(** A successful grant: an administrator's token, a valid role, and the one row changed. *)
Lemma grant_role_ok now bearer session user_id role users users' prev :
  grant_role jwt_secret bind_uuid now bearer session user_id role users = (users', Ok prev) →
  ∃ claims u, require_role jwt_secret ["admin"] now bearer session = Ok claims ∧ role ∈ _VALID_ROLES ∧
    u ∈ users ∧ bind_uuid user_id = Some (u_user_id u) ∧ prev = u_role u ∧
    users' = map (λ x, if String.eqb (u_user_id x) (u_user_id u) then with_role role x else x) users.
Proof.
  unfold grant_role. set (o := result_bind (require_role _ _ _ _ _) _). destruct o as [u|e] eqn:E; intros [= <- <-].
  subst o. apply result_bind_ok in E as (claims & Hc & E). case_bool_decide as Hrole; [|done]. simpl in E.
  destruct (bind_uuid user_id) as [id|]; [|done].
  destruct (list_find _ users) as [[i u']|] eqn:Hf; [|done]. injection E as <-.
  apply list_find_Some in Hf as (Hin & Hid & _). apply list_elem_of_lookup_2 in Hin.
  exists claims, u'. split_and!; try done. congruence.
Qed.

Lemma grant_role_raise now bearer session user_id role users users' e :
  grant_role jwt_secret bind_uuid now bearer session user_id role users = (users', Raise e) → users' = users.
Proof. unfold grant_role. by destruct (result_bind (require_role _ _ _ _ _) _); intros [= <- ?]. Qed.

(** The request's own token has the role it was issued with. *)
Lemma issued_role st now bearer session claims roles :
  issued_ok st → (∀ tok, extract_raw_token bearer session = Some tok → ∃ u t, (tok, u, t) ∈ issued st) →
  require_role jwt_secret roles now bearer session = Ok claims →
  ∃ tok u t, extract_raw_token bearer session = Some tok ∧ (tok, u, t) ∈ issued st ∧ u_role u ∈ roles ∧
             now < t + jwt_ttl_seconds s.
Proof.
  intros Hok Hp (tok & Ht & Hv & Hin)%require_role_ok. destruct (Hp tok Ht) as (u & t & Hi).
  exists tok, u, t. split; [done|]. split; [done|]. rewrite (Hok _ _ _ Hi) in Hv. unfold token_of in Hv.
  rewrite issue_verify_exact in Hv. destruct (Z.ltb_spec now (t + jwt_ttl_seconds s)) as [Hlt|]; [|done].
  injection Hv as <-. split; [|done]. unfold role_in in Hin. simpl in Hin. by apply bool_decide_eq_true in Hin.
Qed.

(** In a table with a primary key, changing the rows with one id changes one row. *)
Lemma update_one (f : User → User) users i u :
  NoDup (map u_user_id users) → users !! i = Some u →
  map (λ x, if String.eqb (u_user_id x) (u_user_id u) then f x else x) users = <[i := f u]> users.
Proof.
  intros Hn Hi. apply list_eq. intros j. change (map ?g users) with (g <$> users). rewrite list_lookup_fmap.
  destruct (decide (i = j)) as [<-|Hne].
  - rewrite Hi, list_lookup_insert_eq by by eapply lookup_lt_Some. cbn. by rewrite String.eqb_refl.
  - rewrite list_lookup_insert_ne by done. destruct (users !! j) as [x|] eqn:Hj; [|done]. cbn.
    destruct (String.eqb_spec (u_user_id x) (u_user_id u)) as [E|]; [|done]. destruct Hne.
    apply (NoDup_lookup (map u_user_id users) i j (u_user_id u)); [done| |];
      change (map u_user_id users) with (u_user_id <$> users); rewrite list_lookup_fmap.
    + by rewrite Hi.
    + rewrite Hj. cbn. by rewrite E.
Qed.

Lemma issued_step st st' : auth_step st st' → issued_ok st → issued_ok st'.
Proof.
  intros [now email pw tok u Hl|now bearer session uid role users' r _ _] Hok; [|done].
  intros tok' u' t'. simpl. rewrite elem_of_cons. intros [[= -> -> ->]|Hi]; [|by apply Hok].
  unfold login in Hl. destruct (negb _); [done|]. by destruct (_find_user_by_email _ _); simplify_eq.
Qed.

Lemma reachable_issued users0 st :
  rtc auth_step {| st_users := users0; issued := [] |} st → issued_ok st.
Proof.
  remember ({| st_users := users0; issued := [] |}) as st0 eqn:E.
  assert (issued_ok st0) as H0 by (subst; intros tok u t ?%elem_of_nil; done). clear E.
  induction 1 as [|x y z Hxy _ IH]; [done|]. apply IH. by eapply issued_step.
Qed.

--

▶ [THE PROBLEM] Quote the listing above, but only from the line that shows "intros tok' u'" through the line that shows "Lemma reachable_issued users0".

▶ [OUTPUT OF THE EXERCISE]
  intros tok' u' t'. simpl. rewrite elem_of_cons. intros [[= -> -> ->]|Hi]; [|by apply Hok].
  unfold login in Hl. destruct (negb _); [done|]. by destruct (_find_user_by_email _ _); simplify_eq.
Qed.

Lemma reachable_issued users0 st :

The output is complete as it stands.